Are lessons tailored to each student’s skill level?Yes, lessons are tailored to each student’s skill level. Instructors assess each student’s current skill level and then adjust the content of their lessons according to the student’s individual needs. This allows them to focus on key areas that need improvement, while also ensuring they are not overwhelmed with information they are not yet ready to learn.
Are there any special safety guidelines to keep in mind when swimming with a 3 year old?Yes, when swimming with a 3 year old there are some special safety guidelines to keep in mind:
- Always supervise your child closely when in or near the water.

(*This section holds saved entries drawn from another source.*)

(* ===== verification/Dsp.v ===== *)
(** Fixed-point primitives of smart_helmet_vitals.c: integer square root,
    saturating sums, windowed energy, the high-pass filter, parabolic peak
    interpolation and the conversions to beats per minute. *)

From S2P Require Import Prelude Config.

(** * Integer square root *)
Definition sqrt_step (st : Z * Z * Z) : Z * Z * Z :=
  let '(op, res, one) := st in
  if u32 (res + one) <=? op
  then (u32 (op - u32 (res + one)), u32 (Z.shiftr res 1 + one), Z.shiftr one 2)
  else (op, Z.shiftr res 1, Z.shiftr one 2).

Definition shSqrtU32 (v : Z) : Z :=
  let one := while_ 17 (fun one => v <? one) (fun one => Z.shiftr one 2) (Z.shiftl 1 30) in
  let '(_, res, _) :=
    while_ 17 (fun '(_, _, one) => negb (one =? 0)) sqrt_step (v, 0, one) in
  u16 res.

(** * Sums over a buffer *)

(** Saturating accumulation: [s < *sum] after the addition means a wrap. *)
Definition shAccSat (sum term : Z) : Z :=
  let s := u32 (sum + term) in
  if s <? sum then 4294967295 else s.

Definition shRmsDevU16 (buf : list Z) (n : Z) : Z :=
  if n =? 0 then 0 else
  let sum := for_ 0 n (fun i sum => u32 (sum + aget buf i)) 0 in
  let mean := sum / n in
  let sum := for_ 0 n (fun i sum =>
    let d := i32 (aget buf i - i32 mean) in
    shAccSat sum (u32 (d * d))) 0 in
  shSqrtU32 (sum / n).

Definition shEnergyI16 (buf : list Z) (n : Z) : Z :=
  if n =? 0 then 0 else
  let sum := for_ 0 n (fun i sum =>
    let v := aget buf i in shAccSat sum (u32 (v * v))) 0 in
  let mean := sum / n in
  if 65535 <? mean then 65535 else u16 mean.

Definition shMeanAbsI16 (buf : list Z) (n : Z) : Z :=
  if n =? 0 then 0 else
  let sum := for_ 0 n (fun i sum =>
    let v := aget buf i in
    let v := if v <? 0 then - v else v in
    u32 (sum + u32 v)) 0 in
  u16 (sum / n).

Definition shMaxAbsI16 (x : list Z) (n : Z) : Z :=
  for_ 0 n (fun i m =>
    let v := aget x i in
    let v := if v <? 0 then - v else v in
    if m <? u32 v then u16 v else m) 0.

(** * High-pass filter

    The stored output is not clamped; the returned sample is. *)
Definition clamp16 (y : Z) : Z :=
  let y := if 32767 <? y then 32767 else y in
  if y <? -32768 then -32768 else y.

(** Returns the sample and the new [prev_x], [prev_y]. *)
Definition shHighPass (x prev_x prev_y : Z) : Z * (Z * Z) :=
  let y := i32 (x - prev_x + i32 (prev_y * 243) ÷ 256) in
  (i16 (clamp16 y), (x, y)).

(** * Parabolic interpolation *)
Definition shParabolicDeltaQ8 (a b c : Z) : Z :=
  let denom := i32 (a - 2 * b + c) in
  if 0 <=? denom then 0 else
  let num := i32 ((a - c) * 128) in
  let d := i32 (num ÷ denom) in
  let d := if 128 <? d then 128 else d in
  let d := if d <? -128 then -128 else d in
  i16 d.

Definition fit_step (st : Z * Z * Z * Z) : Z * Z * Z * Z :=
  let '(m, a, b, c) := st in
  (Z.shiftr m 1, Z.shiftr a 1, Z.shiftr b 1, Z.shiftr c 1).

(** Scale three powers down together; 12 halvings are enough for 32 bits. *)
Definition shFitScale3 (a b c : Z) : Z * Z * Z :=
  let m := a in
  let m := if m <? b then b else m in
  let m := if m <? c then c else m in
  let '(_, a, b, c) :=
    while_ 33 (fun '(m, _, _, _) => 1048575 <? m) fit_step (m, a, b, c) in
  (a, b, c).

(** * Beats per minute *)

(** [fs_q8] is the effective sample rate (Q8 Hz), a static of the file. *)
Definition shIntervalQ8ToBpm (fs_q8 interval_q8 : Z) : Z :=
  if interval_q8 =? 0 then 0 else u16 (u32 (60 * fs_q8) / interval_q8).

Definition shBinQ8ToBpm (fs_q8 k_q8 : Z) : Z :=
  u16 (u32 (k_q8 * 60 * Z.shiftr fs_q8 4) / (HR_FFT_N * 4096)).

(** * Vocabulary of the specifications *)

(** The squared deviation of a sample. *)
Definition sq_dev (mean x : Z) : Z := (x - mean) * (x - mean).

(** [sqrt_inv v p (op, res, one)]: [p] is the weight of the bit under test
    and [s] the root found so far; [op], [res] and [one] hold the remainder
    [v - s^2], the scaled root [2ps] and [p^2]. *)
Definition sqrt_inv (v p : Z) (st : Z * Z * Z) : Prop :=
  let '(op, res, one) := st in
  exists s, one = p * p /\ res = 2 * p * s /\ op = v - s * s /\
    0 <= s /\ s + 2 * p <= 65536 /\ s * s <= v < (s + 2 * p) * (s + 2 * p).

(** [n] further samples equal to [x], from the filter state [prev_x, prev_y];
    the last returned sample and the state. *)
Fixpoint hp_hold (n : nat) (x : Z) (st : Z * (Z * Z)) : Z * (Z * Z) :=
  match n with
  | O => st
  | S n => hp_hold n x (shHighPass x (fst (snd st)) (snd (snd st)))
  end.

(** The largest stored output for 16-bit inputs: the fixed point of
    [65535 + b * 243 / 256]. *)
Definition HP_Y_MAX : Z := 1290536.

(** The decay of the stored output while the input does not move. *)
Definition hp_decay (y : Z) : Z := (y * 243) / 256.

(** * Saturating sums *)
Lemma shAccSat_spec sum term :
  is_u32 sum -> is_u32 term -> shAccSat sum term = Z.min (sum + term) 4294967295.
Proof.
  unfold shAccSat. intros Hs Ht. destruct (Z.le_gt_cases (sum + term) 4294967295).
  - rewrite u32_small by rlia. unfold_ranges. zcase; lia.
  - replace (u32 (sum + term)) with (sum + term - 4294967296).
    + unfold_ranges. zcase; lia.
    + unfold u32. unfold_ranges. zlia.
Qed.

Lemma acc_sat_fold (g : Z -> Z) l s :
  Forall (fun x => is_u32 (g x)) l -> is_u32 s ->
  fold_left (fun s x => shAccSat s (g x)) l s = Z.min (s + sumZ (g <$> l)) 4294967295.
Proof.
  intros Hl. revert s. induction Hl as [| x l Hx Hl IH]; intros s Hs; cbn [fold_left].
  - change (sumZ (g <$> [])) with 0. rlia.
  - rewrite sumZ_fmap_cons, shAccSat_spec by done. rewrite IH by rlia.
    assert (0 <= sumZ (g <$> l)); [| rlia].
    apply sumZ_nonneg, Forall_fmap. eapply Forall_impl; [exact Hl |].
    unfold is_u32. simpl. lia.
Qed.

- Ensure your 3 year old wears the correct size life jacket or floatation device when in the water.
- Teach your child about safe swimming practices such as not running near the pool, not pushing or roughhousing around the pool, not diving head first and not trying to swim without an adult present.
- Make sure you and any other accompanying adults are certified in life saving techniques.
- Be aware of water hazards, such as currents, that can be dangerous to younger swimmers.
- Do not allow your child to be alone near any body of water.